_EXERCISE_: Word for word, return the lines from the start of the entries below through the line that has "longest-chain consensus rule.".

Saved data entries:
(** * A shallow embedding of [blockchain.py]

    The development follows the [Blockchain] class of [src/blockchain.py]:
    the block and chain data model, the canonical block digest, the
    proof-of-work puzzle, chain validation, the peer registry and the
    longest-chain consensus rule.

    Python values are the values JSON can carry.  A [str] is a Rocq
    [string] whose characters stand for the code points U+0000..U+00FF; a
    finite [float] is carried as the text [float.__repr__] gives for it
    (the only thing the class ever does with a float is print or serialise
    it, apart from one addition that is reported as its own outcome). *)

From Stdlib Require Import ZArith Lia List Ascii String DecimalString.
From Stdlib Require OrderedTypeEx.
From stdpp Require Import base decidable option list gmap strings.

Import ListNotations.
Local Open Scope string_scope.
Local Open Scope Z_scope.

(** ** Bytes and text *)

Definition byte := Z.

Definition code (c : ascii) : Z := Z.of_N (N_of_ascii c).
Definition chr (n : Z) : ascii := ascii_of_N (Z.to_N n).

Fixpoint codes (s : string) : list Z :=
  match s with
  | EmptyString => []
  | String c s' => code c :: codes s'
  end.

(** [str.encode()]: UTF-8, here for code points below 256. *)
Definition utf8_char (n : Z) : list byte :=
  if n <? 128 then [n]
  else [Z.lor 192 (Z.shiftr n 6); Z.lor 128 (Z.land n 63)].

Definition str_encode (s : string) : list byte := flat_map utf8_char (codes s).

Definition hex_digit (n : Z) : ascii :=
  if n <? 10 then chr (48 + n) else chr (87 + n).

(** [n] written with [k] lower-case hexadecimal digits. *)
Fixpoint hex_fixed (k : nat) (n : Z) : string :=
  match k with
  | O => ""
  | S k' => hex_fixed k' (Z.shiftr n 4) +:+ String (hex_digit (Z.land n 15)) ""
  end.

(** [str(n)] for an [int]. *)
Definition str_int (n : Z) : string := NilZero.string_of_int (Z.to_int n).

Fixpoint concat_sep (sep : string) (l : list string) : string :=
  match l with
  | [] => ""
  | [x] => x
  | x :: l' => x +:+ sep +:+ concat_sep sep l'
  end.

(** [s.startswith(p)] *)
Definition startswith (s p : string) : bool := String.prefix p s.

(** [c in s] for a single character. *)
Fixpoint contains (c : ascii) (s : string) : bool :=
  match s with
  | EmptyString => false
  | String d s' => Ascii.eqb c d || contains c s'
  end.

(** ** SHA-256 (FIPS 180-4), as [hashlib.sha256(...).hexdigest()] *)

Module SHA256.

Definition mask32 : Z := 0xFFFFFFFF.
Definition add32 (x y : Z) : Z := Z.land (x + y) mask32.
Definition rotr (n x : Z) : Z :=
  Z.lor (Z.shiftr x n) (Z.land (Z.shiftl x (32 - n)) mask32).
Definition shr (n x : Z) : Z := Z.shiftr x n.
Definition not32 (x : Z) : Z := Z.lxor x mask32.

Definition Ch (x y z : Z) : Z := Z.lxor (Z.land x y) (Z.land (not32 x) z).
Definition Maj (x y z : Z) : Z :=
  Z.lxor (Z.lxor (Z.land x y) (Z.land x z)) (Z.land y z).
Definition Sigma0 (x : Z) : Z := Z.lxor (Z.lxor (rotr 2 x) (rotr 13 x)) (rotr 22 x).
Definition Sigma1 (x : Z) : Z := Z.lxor (Z.lxor (rotr 6 x) (rotr 11 x)) (rotr 25 x).
Definition sigma0 (x : Z) : Z := Z.lxor (Z.lxor (rotr 7 x) (rotr 18 x)) (shr 3 x).
Definition sigma1 (x : Z) : Z := Z.lxor (Z.lxor (rotr 17 x) (rotr 19 x)) (shr 10 x).

(** The round constants are the first 32 bits of the fractional parts of
    the cube roots of the first 64 primes, the initial hash value those of
    the square roots of the first 8. *)
Definition is_prime (n : Z) : bool :=
  forallb (fun d => negb (n mod d =? 0)) (map Z.of_nat (seq 2 (Z.to_nat n - 2))).

Definition primes : list Z := List.filter is_prime (map Z.of_nat (seq 2 310)).

(** The integer cube root of [x], built from bit [n - 1] downwards. *)
Fixpoint icbrt_bits (n : nat) (x r : Z) : Z :=
  match n with
  | O => r
  | S n' =>
      let c := r + Z.shiftl 1 (Z.of_nat n') in
      if c * c * c <=? x then icbrt_bits n' x c else icbrt_bits n' x r
  end.

Definition frac32_cbrt (p : Z) : Z := Z.land (icbrt_bits 36 (Z.shiftl p 96) 0) mask32.
Definition frac32_sqrt (p : Z) : Z := Z.land (Z.sqrt (Z.shiftl p 64)) mask32.

Definition K : list Z := Eval vm_compute in map frac32_cbrt primes.
Definition H0 : list Z := Eval vm_compute in map frac32_sqrt (firstn 8 primes).

(** Big-endian bytes of [n], [k] of them. *)
Fixpoint be_bytes (k : nat) (n : Z) : list byte :=
  match k with
  | O => []
  | S k' => be_bytes k' (Z.shiftr n 8) ++ [Z.land n 255]
  end.

Definition pad (msg : list byte) : list byte :=
  let len := Z.of_nat (length msg) in
  msg ++ [128] ++ repeat 0 (Z.to_nat ((55 - len) mod 64)) ++ be_bytes 8 (8 * len).

Fixpoint words (fuel : nat) (bs : list byte) : list Z :=
  match fuel, bs with
  | S f, a :: b :: c :: d :: bs' =>
      (Z.shiftl a 24 + Z.shiftl b 16 + Z.shiftl c 8 + d) :: words f bs'
  | _, _ => []
  end.

(** The message schedule, most recent word first. *)
Fixpoint schedule (n : nat) (rw : list Z) : list Z :=
  match n with
  | O => rw
  | S n' =>
      let w := add32 (add32 (sigma1 (nth 1 rw 0)) (nth 6 rw 0))
                     (add32 (sigma0 (nth 14 rw 0)) (nth 15 rw 0)) in
      schedule n' (w :: rw)
  end.

Record regs := Regs { ra : Z; rb : Z; rc : Z; rd : Z; re : Z; rf : Z; rg : Z; rh : Z }.

Definition round (r : regs) (kw : Z * Z) : regs :=
  let '(k, w) := kw in
  let t1 := add32 (add32 (add32 (rh r) (Sigma1 (re r))) (add32 (Ch (re r) (rf r) (rg r)) k)) w in
  let t2 := add32 (Sigma0 (ra r)) (Maj (ra r) (rb r) (rc r)) in
  Regs (add32 t1 t2) (ra r) (rb r) (rc r) (add32 (rd r) t1) (re r) (rf r) (rg r).

Definition to_regs (h : list Z) : regs :=
  Regs (nth 0 h 0) (nth 1 h 0) (nth 2 h 0) (nth 3 h 0)
       (nth 4 h 0) (nth 5 h 0) (nth 6 h 0) (nth 7 h 0).

Definition of_regs (r : regs) : list Z :=
  [ra r; rb r; rc r; rd r; re r; rf r; rg r; rh r].

Definition compress (h : list Z) (block : list Z) : list Z :=
  let w := rev (schedule 48 (rev block)) in
  let r := fold_left round (combine K w) (to_regs h) in
  map (fun p => add32 (fst p) (snd p)) (combine h (of_regs r)).

Fixpoint blocks (fuel : nat) (h : list Z) (ws : list Z) : list Z :=
  match fuel with
  | O => h
  | S f =>
      match ws with
      | [] => h
      | _ => blocks f (compress h (firstn 16 ws)) (skipn 16 ws)
      end
  end.

Definition digest (msg : list byte) : list Z :=
  let p := pad msg in
  let ws := words (length p) p in
  blocks (length ws) H0 ws.

Definition hexdigest (msg : list byte) : string :=
  fold_right (fun w s => hex_fixed 8 w +:+ s) "" (digest msg).

End SHA256.

Definition sha256_hexdigest (msg : list byte) : string := SHA256.hexdigest msg.

(** ** Python values *)

#[warnings="-register-all"]
Inductive json :=
  | JNull
  | JBool (b : bool)
  | JInt (n : Z)
  | JFloat (repr : string)
  | JStr (s : string)
  | JList (l : list json)
  | JDict (d : list (string * json)).

(** A [dict] with [str] keys is the list of its items in insertion order;
    keys are distinct in every dict the class builds. *)
Definition dict := list (string * json).

Inductive exn :=
  | KeyError
  | TypeError
  | IndexError
  | ValueError
  | AttributeError
  | Unmodelled.    (* not an exception of Python: arithmetic on a float *)

Inductive outcome (A : Type) :=
  | Return (a : A)
  | Raise (e : exn).
Arguments Return {A} a.
Arguments Raise {A} e.

#[global] Instance outcome_ret : MRet outcome := @Return.
#[global] Instance outcome_bind : MBind outcome := fun A B f m =>
  match m with
  | Return a => f a
  | Raise e => Raise e
  end.

Definition dquote : ascii := chr 34.
Definition squote : ascii := chr 39.
Definition backslash : ascii := chr 92.

(** *** [json.dumps(v, sort_keys=True)] *)

(** One character of a string literal with [ensure_ascii]. *)
Definition json_escape (c : ascii) : string :=
  let n := code c in
  if n =? 34 then String backslash (String dquote "")
  else if n =? 92 then String backslash (String backslash "")
  else if n =? 10 then String backslash "n"
  else if n =? 13 then String backslash "r"
  else if n =? 9 then String backslash "t"
  else if n =? 8 then String backslash "b"
  else if n =? 12 then String backslash "f"
  else if (32 <=? n) && (n <=? 126) then String c ""
  else String backslash "u" +:+ hex_fixed 4 n.

Fixpoint json_escape_all (s : string) : string :=
  match s with
  | EmptyString => ""
  | String c s' => json_escape c +:+ json_escape_all s'
  end.

Definition json_string (s : string) : string :=
  String dquote (json_escape_all s) +:+ String dquote "".

(** Stable insertion sort of rendered items by key, in code point order. *)
Fixpoint insert_item (x : string * string) (l : list (string * string))
  : list (string * string) :=
  match l with
  | [] => [x]
  | y :: l' =>
      match String.compare (fst x) (fst y) with
      | Gt => y :: insert_item x l'
      | _ => x :: y :: l'
      end
  end.

Definition sort_items (l : list (string * string)) : list (string * string) :=
  fold_right insert_item [] l.

Fixpoint dumps (v : json) : string :=
  match v with
  | JNull => "null"
  | JBool true => "true"
  | JBool false => "false"
  | JInt n => str_int n
  | JFloat r => r
  | JStr s => json_string s
  | JList l => "[" +:+ concat_sep ", " (map dumps l) +:+ "]"
  | JDict d =>
      let items := map (fun kv => match kv with (k, x) => (k, dumps x) end) d in
      "{" +:+ concat_sep ", "
                (map (fun kv => json_string (fst kv) +:+ ": " +:+ snd kv)
                     (sort_items items))
          +:+ "}"
  end.

(** *** [str(v)] and [repr(v)] *)

Definition printable (n : Z) : bool :=
  (32 <=? n) && negb ((127 <=? n) && (n <=? 160)) && negb (n =? 173).

Definition repr_char (quote c : ascii) : string :=
  let n := code c in
  if Ascii.eqb c quote || (n =? 92) then String backslash (String c "")
  else if n =? 9 then String backslash "t"
  else if n =? 10 then String backslash "n"
  else if n =? 13 then String backslash "r"
  else if printable n then String c ""
  else String backslash "x" +:+ hex_fixed 2 n.

Fixpoint repr_chars (quote : ascii) (s : string) : string :=
  match s with
  | EmptyString => ""
  | String c s' => repr_char quote c +:+ repr_chars quote s'
  end.

Definition repr_str (s : string) : string :=
  let quote := if contains squote s && negb (contains dquote s)
               then dquote else squote in
  String quote (repr_chars quote s) +:+ String quote "".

_YOUR RESPONSE_:
(** * A shallow embedding of [blockchain.py]

    The development follows the [Blockchain] class of [src/blockchain.py]:
    the block and chain data model, the canonical block digest, the
    proof-of-work puzzle, chain validation, the peer registry and the
    longest-chain consensus rule.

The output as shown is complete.